It chose not to file rightfully prepared Suspicious Activity Reports (SARs) and it instructed her to not interact with the Internal Revenue Service’s BSA auditors and prevented her from reviewing a copy of the completed exam report.

Sparks Nugget also committed hundreds of recordkeeping violations and failed to report several Currency Transaction Reports (CTRs) as well as SARs.

Sparks Nugget had a management committee to determine whether to file SARs. The committee “never held a single meeting, and some committee members were unaware that they were even on the committee,” FinCEN said.

The casino lacked any mechanism to document or otherwise account for decisions not to file SARs. Its managers “maintained that no suspicious activity ever transpired in the millions of dollars of transactions that occurred at the casino.”
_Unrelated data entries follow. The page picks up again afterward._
(** * Kasa smart-plug gateway: a shallow embedding of
      [kasa_smart_home_server.py] and of the start-up part of
      [client_kasa_workflow.py], with the properties of the connection
      cache and of the four tool operations.

    The server keeps one module-level slot, [kasa_plug_instance], that
    holds either [None] or a reference to a [SmartPlug] object of the
    python-kasa library.  Python objects are shared by reference: the
    handle the resolver returns is the very object that sits in the slot,
    so the model keeps an object store ([heap]) and passes handles
    (indices into it) around.

    Every coroutine of the server becomes a computation in a state and
    exception monad over [World]; [await] is sequencing, because the
    server runs the tools on one event loop and the source never yields
    between reading and writing the slot except at device I/O. *)

From Stdlib Require Import ZArith.
From stdpp Require Import base strings list gmap.

Local Open Scope string_scope.
Local Open Scope list_scope.

(** ** Python values that the source formats or tests *)

(** [str(b)] for a Python [bool], as an f-string renders it. *)
Definition py_str_bool (b : bool) : string :=
  if b then "True" else "False".

(** [str(x)] for an [Optional[str]], as an f-string renders it. *)
Definition py_str_opt (o : option string) : string :=
  match o with
  | Some s => s
  | None => "None"
  end.

(** Truth value of an [Optional[str]]: [None] and the empty string are
    false. *)
Definition py_truthy (o : option string) : bool :=
  match o with
  | None => false
  | Some EmptyString => false
  | Some (String _ _) => true
  end.

(** [needle in hay] on Python strings. *)
Fixpoint contains (needle hay : string) : bool :=
  String.prefix needle hay
  || match hay with
     | EmptyString => false
     | String _ rest => contains needle rest
     end.

(** ** The device library (python-kasa), as far as the server uses it *)

(** What the device answers to a state query. *)
Record SysInfo := mkSysInfo {
  si_alias : string;
  si_relay : bool
}.

(** A [SmartPlug] object: the address it was built for and the answer of
    its last successful [update()], if there was one. *)
Record SmartPlug := mkSmartPlug {
  host : option string;
  last_update : option SysInfo
}.

(** A reference to a [SmartPlug] object: its index in the object store. *)
Abbreviation Handle := nat (only parsing).

(** The outcome of one network round trip.  [Fail cause] is an exception
    derived from [Exception] (the library's [SmartDeviceException], a
    time-out, a refused connection) whose [str()] is [cause]. *)
Inductive Outcome :=
| Ok
| Fail (cause : string).

(** A Python exception derived from [Exception], with its [str()]. *)
Inductive Exn :=
| Exception (msg : string).

Definition exn_str (e : Exn) : string :=
  match e with Exception msg => msg end.

(** What went over the wire or was built, in order: the side channel on
    which tests count new connections and commands. *)
Inductive Event :=
| EvNew (h : Handle)
| EvUpdate (h : Handle) (ok : bool)
| EvTurnOn (h : Handle) (ok : bool)
| EvTurnOff (h : Handle) (ok : bool).

(** ** Process state *)

Record World := mkWorld {
  (** module constant, read from the environment at import time *)
  KASA_DEVICE_IP : option string;
  (** the cache slot *)
  kasa_plug_instance : option Handle;
  (** the [SmartPlug] objects built so far *)
  heap : list SmartPlug;
  (** the physical plug: the name it reports and its relay *)
  dev_alias : string;
  dev_relay : bool;
  (** the network: the outcome of the n-th round trip *)
  net : nat -> Outcome;
  clock : nat;
  trace : list Event;
  stdout : list string
}.

Definition KASA_DEVICE_ALIAS : string := "Outdoor plug".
Like other modern casinos, Sparks Nugget could have implemented risk-based, information-driven compliance. Instead it used software systems to gather large amounts of information about its customers.

“The casino used this information to improve profits, to provide more personalized customer service, and to minimize the casino’s business risk,” FinCEN said.

FinCEN’s Assessment of Civil Money Penalty In the Matter of Sparks Nugget, Inc. d/b/a John Ascuaga’s Nugget dated April 5, 2016 is here (pdf).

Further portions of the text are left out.